--- Material for the task Enclosed Below ---

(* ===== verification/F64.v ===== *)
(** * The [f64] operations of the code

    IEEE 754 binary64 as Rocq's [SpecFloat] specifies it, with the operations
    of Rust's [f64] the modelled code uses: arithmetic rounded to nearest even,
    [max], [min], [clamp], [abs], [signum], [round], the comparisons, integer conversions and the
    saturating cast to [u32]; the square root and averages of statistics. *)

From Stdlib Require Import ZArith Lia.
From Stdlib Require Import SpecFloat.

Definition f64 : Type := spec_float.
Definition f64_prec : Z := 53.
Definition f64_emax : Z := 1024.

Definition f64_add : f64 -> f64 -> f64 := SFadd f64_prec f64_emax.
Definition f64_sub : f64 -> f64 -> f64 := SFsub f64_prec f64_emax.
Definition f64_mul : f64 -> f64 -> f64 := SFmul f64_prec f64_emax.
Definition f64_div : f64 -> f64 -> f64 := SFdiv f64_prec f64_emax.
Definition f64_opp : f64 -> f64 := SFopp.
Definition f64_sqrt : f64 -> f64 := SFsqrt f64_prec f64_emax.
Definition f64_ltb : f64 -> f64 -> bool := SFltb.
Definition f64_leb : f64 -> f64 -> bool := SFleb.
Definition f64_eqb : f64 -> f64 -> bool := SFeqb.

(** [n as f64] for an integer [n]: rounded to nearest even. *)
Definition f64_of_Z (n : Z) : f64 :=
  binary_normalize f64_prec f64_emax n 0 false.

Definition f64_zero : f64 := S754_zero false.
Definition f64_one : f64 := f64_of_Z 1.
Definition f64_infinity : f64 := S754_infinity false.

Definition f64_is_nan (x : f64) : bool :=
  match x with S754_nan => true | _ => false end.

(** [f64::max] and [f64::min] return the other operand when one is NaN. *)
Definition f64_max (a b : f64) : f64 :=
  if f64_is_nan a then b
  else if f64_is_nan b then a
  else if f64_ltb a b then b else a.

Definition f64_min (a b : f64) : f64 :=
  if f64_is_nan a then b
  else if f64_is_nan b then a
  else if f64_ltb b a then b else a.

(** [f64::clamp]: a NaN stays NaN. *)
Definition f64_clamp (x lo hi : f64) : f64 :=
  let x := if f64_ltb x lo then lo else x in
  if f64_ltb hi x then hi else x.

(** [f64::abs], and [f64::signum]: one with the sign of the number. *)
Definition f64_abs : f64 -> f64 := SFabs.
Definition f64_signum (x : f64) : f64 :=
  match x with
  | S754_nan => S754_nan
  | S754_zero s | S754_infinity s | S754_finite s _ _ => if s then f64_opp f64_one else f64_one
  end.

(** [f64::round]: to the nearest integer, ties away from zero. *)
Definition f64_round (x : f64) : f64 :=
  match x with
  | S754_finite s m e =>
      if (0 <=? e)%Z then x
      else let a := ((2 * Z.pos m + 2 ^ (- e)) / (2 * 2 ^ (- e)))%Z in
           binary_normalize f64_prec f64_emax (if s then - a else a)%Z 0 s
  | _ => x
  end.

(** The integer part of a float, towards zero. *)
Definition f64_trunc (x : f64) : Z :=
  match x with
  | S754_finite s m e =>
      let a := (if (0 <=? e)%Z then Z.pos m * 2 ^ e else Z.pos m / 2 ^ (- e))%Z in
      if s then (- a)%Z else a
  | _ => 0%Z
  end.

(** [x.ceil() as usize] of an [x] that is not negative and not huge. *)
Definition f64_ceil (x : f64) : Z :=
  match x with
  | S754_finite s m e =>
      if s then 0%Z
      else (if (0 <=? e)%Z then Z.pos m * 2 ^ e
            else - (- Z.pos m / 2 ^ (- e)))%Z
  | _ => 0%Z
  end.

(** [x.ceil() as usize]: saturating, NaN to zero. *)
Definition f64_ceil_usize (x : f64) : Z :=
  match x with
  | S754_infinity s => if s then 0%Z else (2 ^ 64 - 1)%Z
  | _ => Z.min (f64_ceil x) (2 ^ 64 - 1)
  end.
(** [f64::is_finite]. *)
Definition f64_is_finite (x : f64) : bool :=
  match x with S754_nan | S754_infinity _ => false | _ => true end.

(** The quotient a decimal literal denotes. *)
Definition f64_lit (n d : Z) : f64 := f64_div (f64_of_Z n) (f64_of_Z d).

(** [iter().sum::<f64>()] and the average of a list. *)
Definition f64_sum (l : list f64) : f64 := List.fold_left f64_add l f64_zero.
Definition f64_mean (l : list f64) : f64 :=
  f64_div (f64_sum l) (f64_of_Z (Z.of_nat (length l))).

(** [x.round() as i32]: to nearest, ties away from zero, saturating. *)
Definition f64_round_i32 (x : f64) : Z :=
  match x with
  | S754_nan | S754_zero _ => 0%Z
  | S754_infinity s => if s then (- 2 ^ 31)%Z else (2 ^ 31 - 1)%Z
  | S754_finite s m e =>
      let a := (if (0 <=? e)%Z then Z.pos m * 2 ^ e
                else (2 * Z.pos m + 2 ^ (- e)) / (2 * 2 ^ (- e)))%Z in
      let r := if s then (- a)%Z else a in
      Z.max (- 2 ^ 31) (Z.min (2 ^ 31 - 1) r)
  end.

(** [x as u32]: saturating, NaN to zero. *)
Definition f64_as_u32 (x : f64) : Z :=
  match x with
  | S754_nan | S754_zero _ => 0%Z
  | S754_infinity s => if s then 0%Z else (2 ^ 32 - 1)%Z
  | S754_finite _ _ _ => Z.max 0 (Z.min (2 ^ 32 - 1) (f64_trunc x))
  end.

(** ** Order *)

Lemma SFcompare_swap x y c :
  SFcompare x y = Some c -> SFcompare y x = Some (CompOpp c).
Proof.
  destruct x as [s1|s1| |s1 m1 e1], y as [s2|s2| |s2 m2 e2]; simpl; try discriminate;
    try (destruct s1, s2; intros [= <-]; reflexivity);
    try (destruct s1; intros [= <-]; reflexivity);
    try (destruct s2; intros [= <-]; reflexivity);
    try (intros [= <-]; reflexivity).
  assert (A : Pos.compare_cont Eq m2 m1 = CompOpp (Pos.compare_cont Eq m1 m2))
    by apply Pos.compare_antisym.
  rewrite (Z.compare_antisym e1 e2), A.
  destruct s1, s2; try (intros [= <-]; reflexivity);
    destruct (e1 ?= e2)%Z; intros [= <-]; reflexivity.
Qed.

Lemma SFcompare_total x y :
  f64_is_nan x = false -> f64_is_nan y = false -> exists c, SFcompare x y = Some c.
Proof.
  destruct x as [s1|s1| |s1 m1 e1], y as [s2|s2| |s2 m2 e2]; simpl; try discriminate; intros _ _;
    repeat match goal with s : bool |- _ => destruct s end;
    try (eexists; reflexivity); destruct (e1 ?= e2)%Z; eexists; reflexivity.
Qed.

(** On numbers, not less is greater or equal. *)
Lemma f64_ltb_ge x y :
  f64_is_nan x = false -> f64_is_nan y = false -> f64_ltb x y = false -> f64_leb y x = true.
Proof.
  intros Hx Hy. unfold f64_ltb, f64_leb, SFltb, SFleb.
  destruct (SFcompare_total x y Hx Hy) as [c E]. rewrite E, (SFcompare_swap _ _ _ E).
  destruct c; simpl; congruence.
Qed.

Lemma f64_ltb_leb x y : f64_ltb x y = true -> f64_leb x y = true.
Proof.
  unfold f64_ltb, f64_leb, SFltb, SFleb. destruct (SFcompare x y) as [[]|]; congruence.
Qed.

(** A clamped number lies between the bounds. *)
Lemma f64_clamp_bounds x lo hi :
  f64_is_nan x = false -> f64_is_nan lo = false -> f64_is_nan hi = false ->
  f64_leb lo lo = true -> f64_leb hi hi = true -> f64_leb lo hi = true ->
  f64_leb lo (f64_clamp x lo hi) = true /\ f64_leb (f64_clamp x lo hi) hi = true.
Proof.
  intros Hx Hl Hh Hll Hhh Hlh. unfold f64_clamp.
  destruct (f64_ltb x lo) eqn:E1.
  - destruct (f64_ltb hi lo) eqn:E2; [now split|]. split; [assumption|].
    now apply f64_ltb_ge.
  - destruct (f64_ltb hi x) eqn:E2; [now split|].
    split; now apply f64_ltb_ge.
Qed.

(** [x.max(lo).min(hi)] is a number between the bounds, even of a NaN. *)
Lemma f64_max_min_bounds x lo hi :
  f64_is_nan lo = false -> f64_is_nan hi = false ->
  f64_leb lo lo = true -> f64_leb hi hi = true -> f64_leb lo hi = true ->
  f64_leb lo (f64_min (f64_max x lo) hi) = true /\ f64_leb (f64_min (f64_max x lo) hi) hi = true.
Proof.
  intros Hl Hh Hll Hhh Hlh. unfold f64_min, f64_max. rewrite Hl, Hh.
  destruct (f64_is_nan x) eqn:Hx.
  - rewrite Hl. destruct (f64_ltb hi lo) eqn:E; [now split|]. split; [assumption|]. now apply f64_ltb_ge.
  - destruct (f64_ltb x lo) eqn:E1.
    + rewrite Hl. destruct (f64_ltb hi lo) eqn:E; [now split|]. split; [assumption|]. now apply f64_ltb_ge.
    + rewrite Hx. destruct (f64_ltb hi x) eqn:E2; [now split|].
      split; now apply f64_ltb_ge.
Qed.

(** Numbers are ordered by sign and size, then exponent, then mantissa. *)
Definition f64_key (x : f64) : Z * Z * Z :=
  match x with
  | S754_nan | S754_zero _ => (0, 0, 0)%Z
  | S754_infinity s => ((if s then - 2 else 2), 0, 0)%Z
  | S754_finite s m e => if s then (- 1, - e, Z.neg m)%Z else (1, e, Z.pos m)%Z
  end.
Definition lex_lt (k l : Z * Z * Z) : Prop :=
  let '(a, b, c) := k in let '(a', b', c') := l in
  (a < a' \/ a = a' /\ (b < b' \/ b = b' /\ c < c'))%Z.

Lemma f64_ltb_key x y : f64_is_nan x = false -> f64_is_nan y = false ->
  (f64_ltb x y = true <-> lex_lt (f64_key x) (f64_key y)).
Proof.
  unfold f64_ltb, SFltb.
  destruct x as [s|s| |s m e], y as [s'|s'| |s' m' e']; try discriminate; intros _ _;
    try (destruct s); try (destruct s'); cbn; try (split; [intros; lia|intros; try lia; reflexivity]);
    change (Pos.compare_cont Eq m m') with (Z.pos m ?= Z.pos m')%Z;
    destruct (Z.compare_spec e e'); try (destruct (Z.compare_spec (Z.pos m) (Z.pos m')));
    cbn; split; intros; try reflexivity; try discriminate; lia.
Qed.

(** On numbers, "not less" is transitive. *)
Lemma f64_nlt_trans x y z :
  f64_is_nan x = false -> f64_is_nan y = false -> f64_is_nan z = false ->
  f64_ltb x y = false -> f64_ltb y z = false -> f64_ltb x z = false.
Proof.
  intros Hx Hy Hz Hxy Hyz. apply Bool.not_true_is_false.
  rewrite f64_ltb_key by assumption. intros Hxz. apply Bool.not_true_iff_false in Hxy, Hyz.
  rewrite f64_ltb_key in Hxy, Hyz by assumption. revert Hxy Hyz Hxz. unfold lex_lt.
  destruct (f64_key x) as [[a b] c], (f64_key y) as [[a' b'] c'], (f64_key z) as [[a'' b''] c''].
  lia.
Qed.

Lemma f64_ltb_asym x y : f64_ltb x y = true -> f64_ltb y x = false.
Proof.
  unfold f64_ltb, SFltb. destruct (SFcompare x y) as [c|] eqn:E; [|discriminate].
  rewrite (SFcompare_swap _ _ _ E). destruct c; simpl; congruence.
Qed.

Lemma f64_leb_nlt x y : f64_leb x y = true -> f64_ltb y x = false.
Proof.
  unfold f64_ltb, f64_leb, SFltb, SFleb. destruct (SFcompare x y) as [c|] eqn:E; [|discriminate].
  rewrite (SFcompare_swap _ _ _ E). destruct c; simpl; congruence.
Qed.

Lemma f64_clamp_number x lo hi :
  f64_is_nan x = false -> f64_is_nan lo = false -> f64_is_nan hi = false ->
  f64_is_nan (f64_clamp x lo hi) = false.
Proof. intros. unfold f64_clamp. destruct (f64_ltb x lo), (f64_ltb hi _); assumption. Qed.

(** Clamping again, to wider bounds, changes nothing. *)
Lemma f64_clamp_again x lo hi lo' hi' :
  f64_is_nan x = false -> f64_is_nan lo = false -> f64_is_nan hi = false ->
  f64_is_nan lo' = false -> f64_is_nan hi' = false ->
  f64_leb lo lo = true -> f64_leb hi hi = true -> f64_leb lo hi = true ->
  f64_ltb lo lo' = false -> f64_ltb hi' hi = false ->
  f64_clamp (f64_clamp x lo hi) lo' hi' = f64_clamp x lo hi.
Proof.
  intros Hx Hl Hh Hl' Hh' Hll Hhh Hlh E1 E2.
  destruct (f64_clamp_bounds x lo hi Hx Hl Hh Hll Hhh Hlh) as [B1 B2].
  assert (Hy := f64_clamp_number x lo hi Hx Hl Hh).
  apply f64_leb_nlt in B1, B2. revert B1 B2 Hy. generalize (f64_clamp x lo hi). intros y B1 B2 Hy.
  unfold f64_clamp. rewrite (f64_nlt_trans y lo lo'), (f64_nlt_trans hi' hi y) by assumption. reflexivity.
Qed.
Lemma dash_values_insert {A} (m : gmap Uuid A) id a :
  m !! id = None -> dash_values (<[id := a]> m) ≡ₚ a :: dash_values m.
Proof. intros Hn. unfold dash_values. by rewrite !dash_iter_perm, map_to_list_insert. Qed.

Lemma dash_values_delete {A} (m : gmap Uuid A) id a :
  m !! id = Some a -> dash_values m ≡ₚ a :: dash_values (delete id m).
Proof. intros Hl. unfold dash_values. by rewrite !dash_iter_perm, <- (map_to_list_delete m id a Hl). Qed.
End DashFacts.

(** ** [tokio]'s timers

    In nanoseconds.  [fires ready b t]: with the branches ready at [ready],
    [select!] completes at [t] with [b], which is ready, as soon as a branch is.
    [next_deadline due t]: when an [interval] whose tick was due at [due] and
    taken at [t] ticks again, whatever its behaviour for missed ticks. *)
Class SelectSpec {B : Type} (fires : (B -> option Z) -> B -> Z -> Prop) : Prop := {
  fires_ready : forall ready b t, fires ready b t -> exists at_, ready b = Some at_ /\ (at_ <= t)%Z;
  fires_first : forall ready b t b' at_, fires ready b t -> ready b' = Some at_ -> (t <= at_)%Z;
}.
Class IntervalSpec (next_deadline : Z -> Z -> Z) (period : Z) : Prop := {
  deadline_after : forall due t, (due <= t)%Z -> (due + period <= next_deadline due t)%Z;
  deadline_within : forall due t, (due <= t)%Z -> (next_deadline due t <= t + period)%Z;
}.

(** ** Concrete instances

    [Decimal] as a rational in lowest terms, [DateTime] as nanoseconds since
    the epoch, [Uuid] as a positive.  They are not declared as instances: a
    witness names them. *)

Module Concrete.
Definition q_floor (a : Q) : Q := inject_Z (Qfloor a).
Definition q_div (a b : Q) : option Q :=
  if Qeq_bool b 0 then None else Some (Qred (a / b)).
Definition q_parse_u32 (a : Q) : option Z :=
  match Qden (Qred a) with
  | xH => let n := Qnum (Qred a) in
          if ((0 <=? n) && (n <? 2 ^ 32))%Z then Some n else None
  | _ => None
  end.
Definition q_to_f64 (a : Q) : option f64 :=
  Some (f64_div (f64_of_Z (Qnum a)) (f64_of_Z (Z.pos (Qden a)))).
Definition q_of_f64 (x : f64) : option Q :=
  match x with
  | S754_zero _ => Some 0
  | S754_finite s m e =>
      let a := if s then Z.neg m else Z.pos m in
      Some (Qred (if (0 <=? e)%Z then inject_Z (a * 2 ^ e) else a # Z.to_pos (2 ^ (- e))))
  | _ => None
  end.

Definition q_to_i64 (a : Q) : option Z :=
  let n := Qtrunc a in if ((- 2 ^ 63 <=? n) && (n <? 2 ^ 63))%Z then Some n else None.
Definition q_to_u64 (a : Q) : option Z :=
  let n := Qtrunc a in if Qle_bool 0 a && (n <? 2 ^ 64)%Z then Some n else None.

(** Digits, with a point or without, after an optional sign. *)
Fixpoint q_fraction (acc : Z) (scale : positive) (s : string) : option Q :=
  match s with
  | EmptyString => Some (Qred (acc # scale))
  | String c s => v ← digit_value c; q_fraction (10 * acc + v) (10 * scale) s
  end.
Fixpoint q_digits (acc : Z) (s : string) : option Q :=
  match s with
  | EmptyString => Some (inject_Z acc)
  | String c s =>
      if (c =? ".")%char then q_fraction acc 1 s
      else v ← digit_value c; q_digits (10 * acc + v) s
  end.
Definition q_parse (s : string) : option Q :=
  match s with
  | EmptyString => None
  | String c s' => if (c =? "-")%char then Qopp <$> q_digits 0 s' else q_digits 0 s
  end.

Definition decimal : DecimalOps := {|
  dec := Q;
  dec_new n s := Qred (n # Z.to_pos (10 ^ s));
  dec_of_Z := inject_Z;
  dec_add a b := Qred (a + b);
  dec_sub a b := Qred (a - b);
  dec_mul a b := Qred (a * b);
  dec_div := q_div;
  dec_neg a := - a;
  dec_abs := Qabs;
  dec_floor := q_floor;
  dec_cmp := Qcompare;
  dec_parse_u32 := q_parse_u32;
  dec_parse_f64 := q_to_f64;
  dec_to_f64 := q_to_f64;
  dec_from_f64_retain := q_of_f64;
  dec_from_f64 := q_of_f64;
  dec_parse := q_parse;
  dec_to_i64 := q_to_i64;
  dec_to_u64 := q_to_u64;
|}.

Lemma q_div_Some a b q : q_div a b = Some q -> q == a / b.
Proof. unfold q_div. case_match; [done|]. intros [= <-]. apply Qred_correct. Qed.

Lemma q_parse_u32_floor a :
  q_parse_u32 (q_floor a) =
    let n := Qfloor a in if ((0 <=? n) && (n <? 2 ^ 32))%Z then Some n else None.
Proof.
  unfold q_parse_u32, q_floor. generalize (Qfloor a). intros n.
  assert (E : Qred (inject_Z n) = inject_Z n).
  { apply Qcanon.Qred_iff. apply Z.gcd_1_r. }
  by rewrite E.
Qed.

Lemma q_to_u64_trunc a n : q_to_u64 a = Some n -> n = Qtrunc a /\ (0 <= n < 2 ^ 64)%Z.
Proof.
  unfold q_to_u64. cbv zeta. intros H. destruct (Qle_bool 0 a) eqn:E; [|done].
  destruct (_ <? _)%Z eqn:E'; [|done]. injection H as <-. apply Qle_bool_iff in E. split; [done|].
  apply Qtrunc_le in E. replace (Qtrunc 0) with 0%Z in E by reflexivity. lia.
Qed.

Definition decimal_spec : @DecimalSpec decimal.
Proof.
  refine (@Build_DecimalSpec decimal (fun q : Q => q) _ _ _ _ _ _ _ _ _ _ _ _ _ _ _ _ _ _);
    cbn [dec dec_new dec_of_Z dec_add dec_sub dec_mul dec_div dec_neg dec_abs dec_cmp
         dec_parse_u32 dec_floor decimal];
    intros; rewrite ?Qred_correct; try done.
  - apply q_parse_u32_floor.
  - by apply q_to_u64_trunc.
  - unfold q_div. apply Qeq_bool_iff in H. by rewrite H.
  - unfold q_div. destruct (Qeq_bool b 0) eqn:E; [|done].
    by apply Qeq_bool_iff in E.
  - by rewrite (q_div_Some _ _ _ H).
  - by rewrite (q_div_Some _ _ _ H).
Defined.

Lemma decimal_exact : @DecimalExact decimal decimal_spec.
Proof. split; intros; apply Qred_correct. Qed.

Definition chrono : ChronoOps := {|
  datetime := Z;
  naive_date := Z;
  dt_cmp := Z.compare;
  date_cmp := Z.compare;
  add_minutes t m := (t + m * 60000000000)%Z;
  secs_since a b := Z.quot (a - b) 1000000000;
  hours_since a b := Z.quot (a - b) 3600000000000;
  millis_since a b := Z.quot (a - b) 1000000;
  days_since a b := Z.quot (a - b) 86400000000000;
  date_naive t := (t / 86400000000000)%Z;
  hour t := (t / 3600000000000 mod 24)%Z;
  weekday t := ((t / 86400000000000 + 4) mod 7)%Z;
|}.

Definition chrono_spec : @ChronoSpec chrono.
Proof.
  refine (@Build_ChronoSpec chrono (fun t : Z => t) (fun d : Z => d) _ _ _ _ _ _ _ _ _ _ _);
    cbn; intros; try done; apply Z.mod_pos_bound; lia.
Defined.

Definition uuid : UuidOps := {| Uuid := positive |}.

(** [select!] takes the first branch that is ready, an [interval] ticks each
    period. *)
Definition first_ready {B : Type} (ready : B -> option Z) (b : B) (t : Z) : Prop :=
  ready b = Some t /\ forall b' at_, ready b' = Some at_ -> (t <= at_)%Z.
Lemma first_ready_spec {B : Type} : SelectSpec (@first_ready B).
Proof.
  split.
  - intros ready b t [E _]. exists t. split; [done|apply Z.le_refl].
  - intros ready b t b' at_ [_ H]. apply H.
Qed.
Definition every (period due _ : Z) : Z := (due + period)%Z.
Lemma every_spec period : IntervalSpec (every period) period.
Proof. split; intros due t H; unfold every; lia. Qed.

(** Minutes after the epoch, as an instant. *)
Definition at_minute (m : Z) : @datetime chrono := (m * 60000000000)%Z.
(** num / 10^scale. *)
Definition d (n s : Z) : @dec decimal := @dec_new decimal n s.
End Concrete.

--- End of Enclosed Material for the task ---

• To do
Copy, please, every line from the start of the entries down to the line that holds "From Stdlib Require Import ZArith Lia.", with both of those lines included and no others.

• Exercise solution
(* ===== verification/F64.v ===== *)
(** * The [f64] operations of the code

    IEEE 754 binary64 as Rocq's [SpecFloat] specifies it, with the operations
    of Rust's [f64] the modelled code uses: arithmetic rounded to nearest even,
    [max], [min], [clamp], [abs], [signum], [round], the comparisons, integer conversions and the
    saturating cast to [u32]; the square root and averages of statistics. *)

From Stdlib Require Import ZArith Lia.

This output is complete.